Les Hommes sans Épaules


Numéro spécial LES HOMMES SANS EPAULES 1ère série, 1953-1956

Numéro épuisé
Numéro 3
112 pages
Premier semestre 1998

Sommaire du numéro



Poèmes et textes de : Alain BRETON, Hubert BOUZIGES, Jean BRETON, Serge BRINDEAU, Patrice CAUDA, Pierre CHABERT, André MARISSEL, Gaston PUEL, Henri RODE, Frédérick TRISTAN, Danielle SARRÉRA, Lucien BECKER, Pierre-André BENOIT, Renée BROCK, Léon COUSTON, André MIGUEL, Henry MILLER, Jules MOUGIN, Jacques RÉDA, André de RICHAUD, Maurice TOESCA, Michel BRETON, Joseph Henri ROSNY aîné

Présentation

"... On ne trouveras ici aucune préférence esthétique. Nous ne défendons ni la virgule, ni la rime, ni tel procédé de rhétorique. Nous sommes pourtant convaincus que, loin d'être prisonnière de l'encre qu'elle emploie, la poésie embrasse les facultés les plus diverses qui sommeillaient en nous, met le feu aux poudres, et nous conduit, tôt ou tard, à ce chant de liberté et de justice qui patientait dans nos poumons. La péosie prépare souterraienment un homme meilleur qu'elle. de sa qualité à la qualité de l'homme, il y a ce pas moral, cette contredanse secrète qui dit oui à la vérité et non au mensonge. nous vivons une époque qui crève dans sa tiédeur. On ne dit ni oui, ni non. (On dit merci au cataclysme, merci au peloton d'exécution)...)

Les HSE (extrait du manifeste, Appel aux riverains).

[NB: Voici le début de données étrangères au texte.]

(** * Barto-MCP: the generate/evaluate refinement loop

    A shallow embedding of the control loop of the repository (stop
    conditions, orchestrator, response interpreter, retry executor, the
    runners, the snapshot store with its in-process fallback, the queue
    worker and the cancellation request, the in-process rate limiter and
    the [Result] utilities), followed by the properties that the
    specification states about them and by further properties of the
    code.

    Conventions of the embedding

    - A JavaScript [number] that holds a score or a threshold is a binary64
      float ([PrimFloat.float]): comparisons and subtraction are the IEEE
      operations that the engine performs.  Counters (iteration and attempt
      numbers, lengths) are [nat]; instants and HTTP status codes are [Z].
      The delays of the retry executor are computed over an interface of
      the number operations involved ([Retry.JsNumber]).
    - A thrown value is a [JsThrown]; a call that can throw returns an
      [Outcome].  Remote calls, the clock and the random source are
      parameters of the functions that use them.
    - Template-literal messages are kept as structured values ([Message])
      instead of rendered text: [toFixed] plays no role in any decision.
    - Logging is left out. *)

From Stdlib Require Import ZArith List String Ascii Bool Lia Floats QArith Qround.
From stdpp Require Import base option list strings gmap.
Import ListNotations.

Set Warnings "-inexact-float,-register-all".

(* ===================================================================== *)
(** ** Thrown values and outcomes *)
(* ===================================================================== *)

(** What a [catch (error)] clause can receive.  [ThrownObject] carries the
    fields that the code inspects: whether the value is an [Error] instance,
    its [message], and the optional [status] / [statusCode] properties. *)
Inductive JsThrown : Type :=
| ThrownUndefined
| ThrownPrimitive (repr : string)
| ThrownObject (isError : bool) (message : string)
               (status : option Z) (statusCode : option Z).

Inductive Outcome (A : Type) : Type :=
| Returns (a : A)
| Throws (e : JsThrown).
Arguments Returns {A} a.
Arguments Throws {A} e.

(* ===================================================================== *)
(** ** schemas/workflow.schema.ts *)
(* ===================================================================== *)

Module Schema.

Record DiscriminatorFeedback : Type := {
  passed : bool;
  score : float;
  issues : list string;
  suggestions : string;
  reasoning : option string
}.

Record TokensUsed : Type := {
  generator : option nat;
  discriminator : option nat
}.

Record IterationState : Type := {
  number : nat;
  generatorOutput : string;
  feedback : DiscriminatorFeedback;
  durationMs : Z;
  timestamp : string;
  tokensUsed : TokensUsed
}.

(** shared/types: [StopReason].  The literals ["error"] and ["cancelled"]
    are spelled [reason_error] and [reason_cancelled]. *)
Inductive StopReason : Type :=
| threshold_reached
| max_iterations
| stagnation
| reason_error
| reason_cancelled
| early_termination.

Definition StopReason_eqb (a b : StopReason) : bool :=
  match a, b with
  | threshold_reached, threshold_reached
  | max_iterations, max_iterations
  | stagnation, stagnation
  | reason_error, reason_error
  | reason_cancelled, reason_cancelled
  | early_termination, early_termination => true
  | _, _ => false
  end.

(** [z.number().min(0).max(1)] on a double: NaN fails both comparisons. *)
Definition score_in_range (x : float) : bool :=
  PrimFloat.leb 0%float x && PrimFloat.leb x 1%float.

(** The shape that [DiscriminatorFeedbackSchema] accepts; the other fields
    are typed by the record itself. *)
Definition feedback_valid (f : DiscriminatorFeedback) : bool :=
  score_in_range (score f).

End Schema.
Import Schema.

(* ===================================================================== *)
(** ** core/orchestrator/stop-conditions *)
(* ===================================================================== *)

Module StopConditions.

(** The text of a stop decision, before rendering. *)
Inductive Message : Type :=
| MsgThreshold (currentScore scoreThreshold : float)
| MsgMaxIterations (maxIterations : nat)
| MsgStagnation (maxStagnantIterations : nat) (recentScores : list float)
| MsgEarlyTermination (currentScore scoreThreshold : float) (currentIteration : nat)
| MsgText (text : string)
| MsgTagged (conditionName : string) (inner : option Message).

Record StopConditionResult : Type := {
  shouldStop : bool;
  reason : option StopReason;
  message : option Message
}.

Record StopConditionContext : Type := {
  currentIteration : nat;
  maxIterations : nat;
  scoreThreshold : float;
  iterations : list IterationState;
  currentScore : float;
  currentPassed : bool
}.
(** X20.  The profile URL of a card's record is empty or starts with
    http: a relative link is always resolved against
    https://www.avvo.com. *)
Theorem card_profile_url_is_absolute now el r :
  extractLawyerFromElement now el = Some r ->
  exists url,
    profileUrl r = JsString url
    /\ (url = "" \/ startsWith "http" url = true)
    /\ exists nameEl,
         url = resolveProfileUrl (hrefOrEmpty nameEl)
         /\ (hrefOrEmpty nameEl <> "" ->
             startsWith "http" (hrefOrEmpty nameEl) = false ->
             url = ("https://www.avvo.com" ++ hrefOrEmpty nameEl)%string).
Proof.
  intros Hr.
  destruct (extractLawyerFromElement_some _ _ _ Hr)
    as (cardName & cardUrl & Hfound & _ & _ & Hurl & _).
  destruct (extractName_some _ _ _ Hfound)
    as (_ & selector & nameEl & _ & _ & _ & ->).
  exists (resolveProfileUrl (hrefOrEmpty nameEl)).
  split; [exact Hurl|]. split; [apply resolveProfileUrl_absolute|].
  exists nameEl. split; [reflexivity|].
  intros Hnonempty Hrelative. unfold resolveProfileUrl.
  apply string_is_empty_false in Hnonempty. now rewrite Hnonempty, Hrelative.
Qed.

Lemma extractText_accepted el selectors read accept :
  extractText el selectors read accept = ""
  \/ accept (extractText el selectors read accept) = true.
Proof.
  unfold extractText.
  destruct (firstMatch _ selectors) as [text|] eqn:Hfound; [|now left].
  right. apply firstMatch_some in Hfound as (_ & selector & _ & _ & Hhit & _).
  destruct (findFirst el selector) as [found|]; [|discriminate].
  destruct (accept (read found)) eqn:Haccept; [|discriminate].
  injection Hhit as <-. exact Haccept.
Qed.

Lemma extractItems_long el selectors itemSelector minLength :
  Forall (fun item => item <> "" /\ (minLength < jsLength item)%nat)
         (extractItems el selectors itemSelector minLength).
Proof.
  unfold extractItems.
  destruct (firstMatch _ selectors) as [items|] eqn:Hfound; [|constructor].
  apply firstMatch_some in Hfound as (_ & selector & _ & _ & Hhit & _).
  destruct (dom_find [el] selector) as [|first others]; [discriminate|].
  match type of Hhit with
  | match ?filtered with _ => _ end = _ =>
      assert (Hall : Forall (fun item => item <> "" /\ (minLength < jsLength item)%nat)
                            filtered);
      [|destruct filtered; [discriminate | injection Hhit as <-; exact Hall]]
  end.
  apply Forall_forall. intros item Hin. apply filter_In in Hin as [_ Hkeep].
  apply andb_true_iff in Hkeep as [Hnonempty Hlong].
  apply negb_true_iff, string_is_empty_false in Hnonempty.
  apply Nat.ltb_lt in Hlong. now split.
Qed.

(in Les Hommes sans Epaules n°3/4, 1998).

 

PLONGER

 

Plonger, plonger encore et plonger au fond de ça,

Au plus profond de ça, c’est là ton aventure

Plonger encore et creuser jusqu’au nerf

Jusqu’à la foudre sans cassure,

Cette mie des morts qu’on bêche et tasse.

 

Plonger, plonger, tant que ta vie

Au plus profond suivra la trace

Du sang rongé qui te menace,

Et des termites de l’outrage

Sous le cadavre des murs gras :

 

-Plonger, creuser et coudre à vif

La plaie brûlante des viscères,

Pétrir l’écorce et sa sueur,

Naître à la terre, la graver

Dans cette main qu’elle a forgée ;

 

-Plonger, plonger, boire à longs traits

Le lait sévère des squelettes

Baiser la bouche et les yeux fous

En bas, au plus profond des fours

Vers le martyre et l’au-delà ;

 

-Briser le sexe d’un dieu sec,

D’une momie qui ne respire

Que d’autres corps incarcérés,

Derniers fagots qu’on a jetés

Sur le bûcher immense du néant…

-Plonger, creuser : tu es dedans,

L’enfer referme son cratère,

En bas, plus bas, serre les dents ;

Ta tête tourne, poudrière

A la racine des prisons !

 

Plonger, plonger encore, et plonger au fond de ça.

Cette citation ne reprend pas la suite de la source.